The Soldier's Details
- Surname:
- Manning
- First Name:
- Herbert John
- Nick Name:
- Jack
- Rank:
- Lieutenant
- Regimental #:
- WX8484
- Company:
- ‘A’ Company (took over command of No. 4 Platoon)
- Enlisted:
- 18.10.1940
- DOB:
- 28.12.1914
- Place of Birth:
- Subiaco, Western Australia
- Father's Name:
- Herbert Melville Manning
- Mothers's Name:
- Jane Amelia Manning
- Religion:
- Methodist
- Pre-war Occupation:
- Warehouseman and Salesman
- Memorial:
- Kranji War Cemetery, Plot 3, Row C, Grave 13, Age 27.
- Cause of Death:
- Died Of Wounds
- Date of Death:
- 12.02.1942
- Buried:
- Martia Road Military Cemetery, Katong, Protestant Section 1 Grave No. 7
General Description
Wounded in action at Hill 200, Ulu Pandan. This Officer was hit in the neck by a fragment of shrapnel that exited through his chest. The time was 2100 hours on 12.2.1942 at map reference 764127. He was put onto a truck and driven 300 yards to the rear and placed on a bench in a (village) kampong. He was later moved by truck to the corner of Holland and Fairer Roads and attended to by a Medical Officer. He lived for approximately one and a half hours after receiving his wound. Officer was buried on 13.2.1942
Jack Manning enlisted Oct 1940 and later joined 2/4th’s ‘A’
Company. He took over command of No. 4 Platoon.
Please read further of the men of A Coy, No. 4 Platoon
The Manning family learnt of his death soon after.
Hale School Memorial
Plaque No 89:
Lieut. Herbert John (Jack) Manning
Hale School 1929-1930
2/4 Machine Gun Battalion
Jack attended Hale School from Mount Lawley between 1929 and 1930.
He was a member of the Cameron Highlanders Militia Regiment before the war and eventually was commissioned into the 2/4th Machine Gun Battalion as a Lieutenant after the outbreak of World War II.
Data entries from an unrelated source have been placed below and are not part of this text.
Lemma stage3_entry_ok (cutoff : Q) (s : VCS_SOLVE) :
  (m_numElemConstraints s <= length (ga s))%nat ->
  consistent s ->
  consistent (stage3_entry cutoff s) /\
  dims (stage3_entry cutoff s) = dims s /\
  cdata (stage3_entry cutoff s) = cdata s.
Proof.
  intros Hlen Hcons. unfold stage3_entry.
  destruct (after_changed_ok (stage1 s) s (shape_stage1 s) (unflagged_stage1 s)
              Hlen Hcons) as [C1 D1].
  assert (Hlen1 : (m_numElemConstraints (after_changed (stage1 s))
                   <= length (ga (after_changed (stage1 s))))%nat).
  { unfold dims in D1. inversion D1 as [[H1 H2 H3 H4 H5 H6]].
    rewrite H1, H6. exact Hlen. }
  destruct (after_changed_ok (stage2 cutoff (after_changed (stage1 s)))
              (after_changed (stage1 s))
              (shape_stage2 cutoff _) (unflagged_stage2 cutoff _) Hlen1 C1)
    as [C2 D2].
  split; [exact C2|]. split; [congruence|].
  rewrite cdata_after_changed, cdata_stage2, cdata_after_changed.
  apply cdata_stage1.
Qed.

(** * Further properties of the routines *)

(** ** What vcs_elabcheck accepts *)

Lemma elem_type_eqb_eq (a b : elem_type) : elem_type_eqb a b = true <-> a = b.
Proof. destruct a, b; simpl; split; intro H; try reflexivity; discriminate. Qed.

Lemma elabcheck_loop_cons (cutoff : Q) (s : VCS_SOLVE) (i : nat) (rest : list nat) :
  elabcheck_loop cutoff s (i :: rest) =
  if Qgtb (discrepancy s i) (fabs (rdQ (gai s) i) * 1.0e-12) then
    if elem_type_eqb (elType s i) VCS_ELEM_TYPE_CHARGENEUTRALITY
       && negb (Qeq_bool (rdQ (gai s) i) 0)
    then CkThrow
    else if Qeq_bool (rdQ (gai s) i) 0
            || elem_type_eqb (elType s i) VCS_ELEM_TYPE_ELECTRONCHARGE
    then
      if Qgtb (discrepancy s i) (row_tolerance cutoff s i) then CkFalse
      else elabcheck_loop cutoff s rest
    else CkFalse
  else elabcheck_loop cutoff s rest.
Proof.
  simpl. unfold row_tolerance.
  destruct (check_scan cutoff s i) as [[scale ms] nz]. simpl.
  destruct ms; reflexivity.
Qed.
(** * Xception (light_cnns/Inception/Xception.py): a shallow embedding

    The Python file wires tensor operations of the host framework into three
    module classes: [SeparableConv2d], [Block] and [Xception].  The embedding
    keeps that split.

    - The host framework is an interface ([Framework]): tensor values of an
      abstract type, one operation per framework call made by the source,
      each of which may raise.
    - Python objects live in a store of tensor cells.  A module object holds
      the locations of its parameters; [forward] allocates a cell for every
      tensor a framework call returns and overwrites a cell where the source
      works in place ([nn.ReLU(inplace=True)], [x += skip]).
    - Exceptions leave the store as it is at the point of the raise.

    Three instances of the interface are used below: tensor shapes (what the
    framework's shape rules compute), symbolic terms (which operation
    consumes which), and one-element integer tensors. *)

From Stdlib Require Import String.
From Stdlib Require Import ZArith List Bool Lia QArith.
Import ListNotations.
Local Close Scope Q_scope.
Local Open Scope Z_scope.

Set Implicit Arguments.

(** ** Results and exceptions *)

Inductive result (E A : Type) : Type :=
| Ok (a : A)
| Raise (e : E).
Arguments Ok {E A} a.
Arguments Raise {E A} e.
He was posted to Malaya with his unit and fought with them from the time the Japanese first landed until they advanced on Singapore in February. He was killed in action from a direct hit by an artillery shell on 12 February, just three days before the surrender. He was 27 years of age.
Placed by the then President of the 2/4th Machine-Gun Battalion Association, Mr Jack Kyros.
John Manning’s parents Herbert Melville Manning and Jane Amelia Wilson married in 1911 at Leederville.